(* ===== verification/_CoqProject ===== *)
-Q . S2P
Prelude.v
Types.v
Net.v
Utils.v
Versions.v
Defaults.v
Config.v
Regexp.v
Role.v
Provider.v
InstancePool.v
Cluster.v
ClusterSpec.v
Firewall.v
Puppet.v
Environment.v
Tagging.v
Ssh.v
Hosts.v
Wing.v
Controller.v
Convergence.v
Terraform.v
Paths.v
FileTree.v
Templating.v
Plugins.v
Cli.v
SshKey.v
Ec2Tag.v
Calls.v
AwsProvider.v
MachineTags.v
AgentStart.v
Manifests.v
Logs.v
Sessions.v
Bastion.v
Tunnel.v
Process.v
RemoteState.v
Input.v
Init.v
Images.v
ImageBuild.v
PackerBuild.v
AwsSession.v
Dns.v
Commands.v
Vault.v
VaultTunnels.v
Rpc.v
RpcSocket.v
Kubectl.v
Passthrough.v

_____

For the span from the line containing "Environment.v" through the last line of the entries above, transcribe each line exactly and leave out everything else.

Environment.v
Tagging.v
Ssh.v
Hosts.v
Wing.v
Controller.v
Convergence.v
Terraform.v
Paths.v
FileTree.v
Templating.v
Plugins.v
Cli.v
SshKey.v
Ec2Tag.v
Calls.v
AwsProvider.v
MachineTags.v
AgentStart.v
Manifests.v
Logs.v
Sessions.v
Bastion.v
Tunnel.v
Process.v
RemoteState.v
Input.v
Init.v
Images.v
ImageBuild.v
PackerBuild.v
AwsSession.v
Dns.v
Commands.v
Vault.v
VaultTunnels.v
Rpc.v
RpcSocket.v
Kubectl.v
Passthrough.v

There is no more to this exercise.